▶ **Work request**
Copy every line of the material precisely.

■ ■ ■ ■ ■

(** * inprod/github-run-changesets: a shallow embedding of [src/index.js]

    The action resolves a list of changeset files, optionally parses a block
    of [KEY=VALUE] variables, and drives every file through the remote
    validate / execute / poll protocol.  This development embeds the
    functions of [src/index.js] as Rocq functions and proves the properties
    of the specification about them.

    Conventions of the embedding.

    - A JavaScript string is a sequence of UTF-16 code units.  The model
      keeps the code units below 256 (Rocq's [ascii]); this covers every
      character the source tests for (line feed, [=], [#], [/], the glob
      metacharacters, quote and backslash) and the white space of that range.
      A character outside that range occurs in two log texts only, where it
      stands as its UTF-8 bytes.
    - Numbers the source computes with (seconds, counters, priorities) are
      integers and are modelled in [Z].
    - [async] functions are run to completion in program order: the source
      awaits every promise at once, so a call is a state transformer over
      the outside world (network, clock, action outputs).
    - A thrown [Error] is a value [Throw message]; [try]/[catch] is a match
      on it.
    - [core.info] and [core.debug] lines are not part of the model;
      [core.warning], [core.error], [core.setOutput], [core.setFailed] and
      [process.exit] are recorded as events. *)

From Stdlib Require Import ZArith List String Ascii Bool Lia.
From Stdlib Require Import Sorting.Sorted Sorting.Permutation.
From Stdlib Require Import Numbers.DecimalString.
From Equations Require Import Equations.
Import ListNotations.

Set Warnings "-register-all".
Local Open Scope string_scope.
Local Open Scope Z_scope.

(* ===================================================================== *)
(** * JavaScript string primitives used by the source *)
(* ===================================================================== *)

Module JsString.
Lemma AddImportLayers_without_polygons {F} {A : Arith F} (NumVerticesForRadius : Z)
  (MiscWays : list FStreetMapMiscWay) (Names : list string) :
  Forall (fun Name => GetPolygonWaysForLayer Name MiscWays = []) Names ->
  forall Previous : list FLandscapeImportLayerInfo,
    Previous <> [] ->
    AddImportLayers NumVerticesForRadius MiscWays Names Previous
    = Some (Previous
            ++ map (fun Name =>
                      {| LayerName := Name;
                         LayerData :=
                           <[0%nat := 1]>
                             (replicate (NumPixels NumVerticesForRadius) 0) |})
                   Names).
Proof.
  induction 1 as [ | Name Names HName _ IH ]; intros Previous Hne.
  - cbn [AddImportLayers map]. rewrite app_nil_r. reflexivity.
  - cbn [AddImportLayers]. unfold AddImportLayer at 1.
    destruct Previous as [ | P0 Ps ]; [ contradiction | ].
    rewrite HName. cbn [mbind option_bind].
    rewrite IH by (destruct Ps; discriminate).
    rewrite <- app_assoc. reflexivity.
Qed.














(** A vertex that two polygons of one layer cover, each with weight 128:
    the base layer is ramped down twice, to 127 and then to 63, and the
    sum is 191. *)
Example WeightSum_vertex_covered_twice :
  exists Result,
    CreateLandscape (F := Binary32.float) 1
      [HalfWay LandUse "meadow"; HalfWay Leisure "park"]
      ["Ground"; "Grass"]%string = Some Result
    /\ map (WeightAt 3) Result = [63; 128]
    /\ WeightSum 3 Result = 191.
Proof. eexists. repeat split; vm_compute; reflexivity. Qed.

(** The same for two ways whose categories differ in case only: both
    are polygons of the layer. *)
Example WeightSum_categories_ignore_case :
  exists Result,
    CreateLandscape (F := Binary32.float) 1
      [HalfWay LandUse "meadow"; HalfWay LandUse "MEADOW"]
      ["Ground"; "Grass"]%string = Some Result
    /\ map (WeightAt 3) Result = [63; 128]
    /\ WeightSum 3 Result = 191.
Proof. eexists. repeat split; vm_compute; reflexivity. Qed.

(** With four layers after the base layer the roundings add up: the
    vertex is covered with weight 2 by the grass layers and with weight
    62 by the wood layers, and the sum is 257. *)
Example WeightSum_five_layers :
  exists Result,
    CreateLandscape (F := Binary32.float) 1
      [VertexWay LandUse "meadow" 2; VertexWay Natural "wood" 62]
      ["Ground"; "Grass"; "Wood"; "Grass"; "Wood"]%string = Some Result
    /\ map (WeightAt 3) Result = [144; 2; 47; 2; 62]
    /\ WeightSum 3 Result = 257.
Proof. eexists. repeat split; vm_compute; reflexivity. Qed.

(** C8. When no layer after the first has a polygon, the first layer has
    weight 255 at every vertex, and every other layer has weight 0 at
    every vertex but the first of the grid, where it has the marker 1. *)
Theorem CreateLandscape_without_polygons {F} {A : Arith F}
  (NumVerticesForRadius : Z) (MiscWays : list FStreetMapMiscWay)
  (Base : string) (Others : list string) :
  Forall (fun Name => GetPolygonWaysForLayer Name MiscWays = []) Others ->
  exists Result,
    CreateLandscape NumVerticesForRadius MiscWays (Base :: Others) = Some Result
    /\ length Result = S (length Others)
    /\ forall j, (j < NumPixels NumVerticesForRadius)%nat ->
         (forall Layer, Result !! 0%nat = Some Layer -> WeightAt j Layer = 255)
         /\ (forall k Layer, Result !! S k = Some Layer ->
                             WeightAt j Layer = if decide (j = 0%nat) then 1 else 0).
Proof.
  intros Hnone. eexists. split.
  - unfold CreateLandscape. cbn [AddImportLayers]. unfold AddImportLayer at 1.
    cbn [mbind option_bind].
    apply AddImportLayers_without_polygons; [ exact Hnone | discriminate ].
  - split; [ cbn [app length]; rewrite length_map; reflexivity | ].
    intros j Hj. split.
    + intros Layer HLayer. cbn in HLayer. inversion HLayer; subst.
      unfold WeightAt. cbn [LayerData].
      rewrite nth_lookup, lookup_replicate_2 by exact Hj. reflexivity.
    + intros k Layer HLayer. cbn [app lookup list_lookup] in HLayer.
      change ((map (fun Name =>
                      {| LayerName := Name;
                         LayerData :=
                           <[0%nat := 1]>
                             (replicate (NumPixels NumVerticesForRadius) 0) |})
                   Others) !! k = Some Layer) in HLayer.
      apply list_elem_of_lookup_2, list_elem_of_In, in_map_iff in HLayer
        as (Name & <- & _).
      unfold WeightAt. cbn [LayerData]. rewrite nth_insert.
      rewrite length_replicate.
      destruct (decide (j = 0%nat)) as [-> | Hne].
      * destruct (decide _) as [_ | Hno]; [ reflexivity | ].
        exfalso. apply Hno. split; [ reflexivity | exact Hj ].
      * destruct (decide _) as [[Heq _] | _]; [ congruence | ].
        rewrite nth_lookup, lookup_replicate_2 by exact Hj. reflexivity.
Qed.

■ ■ ■ ■ ■

▶ **Solved problem**
(** * inprod/github-run-changesets: a shallow embedding of [src/index.js]

    The action resolves a list of changeset files, optionally parses a block
    of [KEY=VALUE] variables, and drives every file through the remote
    validate / execute / poll protocol.  This development embeds the
    functions of [src/index.js] as Rocq functions and proves the properties
    of the specification about them.

    Conventions of the embedding.

    - A JavaScript string is a sequence of UTF-16 code units.  The model
      keeps the code units below 256 (Rocq's [ascii]); this covers every
      character the source tests for (line feed, [=], [#], [/], the glob
      metacharacters, quote and backslash) and the white space of that range.
      A character outside that range occurs in two log texts only, where it
      stands as its UTF-8 bytes.
    - Numbers the source computes with (seconds, counters, priorities) are
      integers and are modelled in [Z].
    - [async] functions are run to completion in program order: the source
      awaits every promise at once, so a call is a state transformer over
      the outside world (network, clock, action outputs).
    - A thrown [Error] is a value [Throw message]; [try]/[catch] is a match
      on it.
    - [core.info] and [core.debug] lines are not part of the model;
      [core.warning], [core.error], [core.setOutput], [core.setFailed] and
      [process.exit] are recorded as events. *)

From Stdlib Require Import ZArith List String Ascii Bool Lia.
From Stdlib Require Import Sorting.Sorted Sorting.Permutation.
From Stdlib Require Import Numbers.DecimalString.
From Equations Require Import Equations.
Import ListNotations.

Set Warnings "-register-all".
Local Open Scope string_scope.
Local Open Scope Z_scope.

(* ===================================================================== *)
(** * JavaScript string primitives used by the source *)
(* ===================================================================== *)

Module JsString.
Lemma AddImportLayers_without_polygons {F} {A : Arith F} (NumVerticesForRadius : Z)
  (MiscWays : list FStreetMapMiscWay) (Names : list string) :
  Forall (fun Name => GetPolygonWaysForLayer Name MiscWays = []) Names ->
  forall Previous : list FLandscapeImportLayerInfo,
    Previous <> [] ->
    AddImportLayers NumVerticesForRadius MiscWays Names Previous
    = Some (Previous
            ++ map (fun Name =>
                      {| LayerName := Name;
                         LayerData :=
                           <[0%nat := 1]>
                             (replicate (NumPixels NumVerticesForRadius) 0) |})
                   Names).
Proof.
  induction 1 as [ | Name Names HName _ IH ]; intros Previous Hne.
  - cbn [AddImportLayers map]. rewrite app_nil_r. reflexivity.
  - cbn [AddImportLayers]. unfold AddImportLayer at 1.
    destruct Previous as [ | P0 Ps ]; [ contradiction | ].
    rewrite HName. cbn [mbind option_bind].
    rewrite IH by (destruct Ps; discriminate).
    rewrite <- app_assoc. reflexivity.
Qed.














(** A vertex that two polygons of one layer cover, each with weight 128:
    the base layer is ramped down twice, to 127 and then to 63, and the
    sum is 191. *)
Example WeightSum_vertex_covered_twice :
  exists Result,
    CreateLandscape (F := Binary32.float) 1
      [HalfWay LandUse "meadow"; HalfWay Leisure "park"]
      ["Ground"; "Grass"]%string = Some Result
    /\ map (WeightAt 3) Result = [63; 128]
    /\ WeightSum 3 Result = 191.
Proof. eexists. repeat split; vm_compute; reflexivity. Qed.

(** The same for two ways whose categories differ in case only: both
    are polygons of the layer. *)
Example WeightSum_categories_ignore_case :
  exists Result,
    CreateLandscape (F := Binary32.float) 1
      [HalfWay LandUse "meadow"; HalfWay LandUse "MEADOW"]
      ["Ground"; "Grass"]%string = Some Result
    /\ map (WeightAt 3) Result = [63; 128]
    /\ WeightSum 3 Result = 191.
Proof. eexists. repeat split; vm_compute; reflexivity. Qed.

(** With four layers after the base layer the roundings add up: the
    vertex is covered with weight 2 by the grass layers and with weight
    62 by the wood layers, and the sum is 257. *)
Example WeightSum_five_layers :
  exists Result,
    CreateLandscape (F := Binary32.float) 1
      [VertexWay LandUse "meadow" 2; VertexWay Natural "wood" 62]
      ["Ground"; "Grass"; "Wood"; "Grass"; "Wood"]%string = Some Result
    /\ map (WeightAt 3) Result = [144; 2; 47; 2; 62]
    /\ WeightSum 3 Result = 257.
Proof. eexists. repeat split; vm_compute; reflexivity. Qed.

(** C8. When no layer after the first has a polygon, the first layer has
    weight 255 at every vertex, and every other layer has weight 0 at
    every vertex but the first of the grid, where it has the marker 1. *)
Theorem CreateLandscape_without_polygons {F} {A : Arith F}
  (NumVerticesForRadius : Z) (MiscWays : list FStreetMapMiscWay)
  (Base : string) (Others : list string) :
  Forall (fun Name => GetPolygonWaysForLayer Name MiscWays = []) Others ->
  exists Result,
    CreateLandscape NumVerticesForRadius MiscWays (Base :: Others) = Some Result
    /\ length Result = S (length Others)
    /\ forall j, (j < NumPixels NumVerticesForRadius)%nat ->
         (forall Layer, Result !! 0%nat = Some Layer -> WeightAt j Layer = 255)
         /\ (forall k Layer, Result !! S k = Some Layer ->
                             WeightAt j Layer = if decide (j = 0%nat) then 1 else 0).
Proof.
  intros Hnone. eexists. split.
  - unfold CreateLandscape. cbn [AddImportLayers]. unfold AddImportLayer at 1.
    cbn [mbind option_bind].
    apply AddImportLayers_without_polygons; [ exact Hnone | discriminate ].
  - split; [ cbn [app length]; rewrite length_map; reflexivity | ].
    intros j Hj. split.
    + intros Layer HLayer. cbn in HLayer. inversion HLayer; subst.
      unfold WeightAt. cbn [LayerData].
      rewrite nth_lookup, lookup_replicate_2 by exact Hj. reflexivity.
    + intros k Layer HLayer. cbn [app lookup list_lookup] in HLayer.
      change ((map (fun Name =>
                      {| LayerName := Name;
                         LayerData :=
                           <[0%nat := 1]>
                             (replicate (NumPixels NumVerticesForRadius) 0) |})
                   Others) !! k = Some Layer) in HLayer.
      apply list_elem_of_lookup_2, list_elem_of_In, in_map_iff in HLayer
        as (Name & <- & _).
      unfold WeightAt. cbn [LayerData]. rewrite nth_insert.
      rewrite length_replicate.
      destruct (decide (j = 0%nat)) as [-> | Hne].
      * destruct (decide _) as [_ | Hno]; [ reflexivity | ].
        exfalso. apply Hno. split; [ reflexivity | exact Hj ].
      * destruct (decide _) as [[Heq _] | _]; [ congruence | ].
        rewrite nth_lookup, lookup_replicate_2 by exact Hj. reflexivity.
Qed.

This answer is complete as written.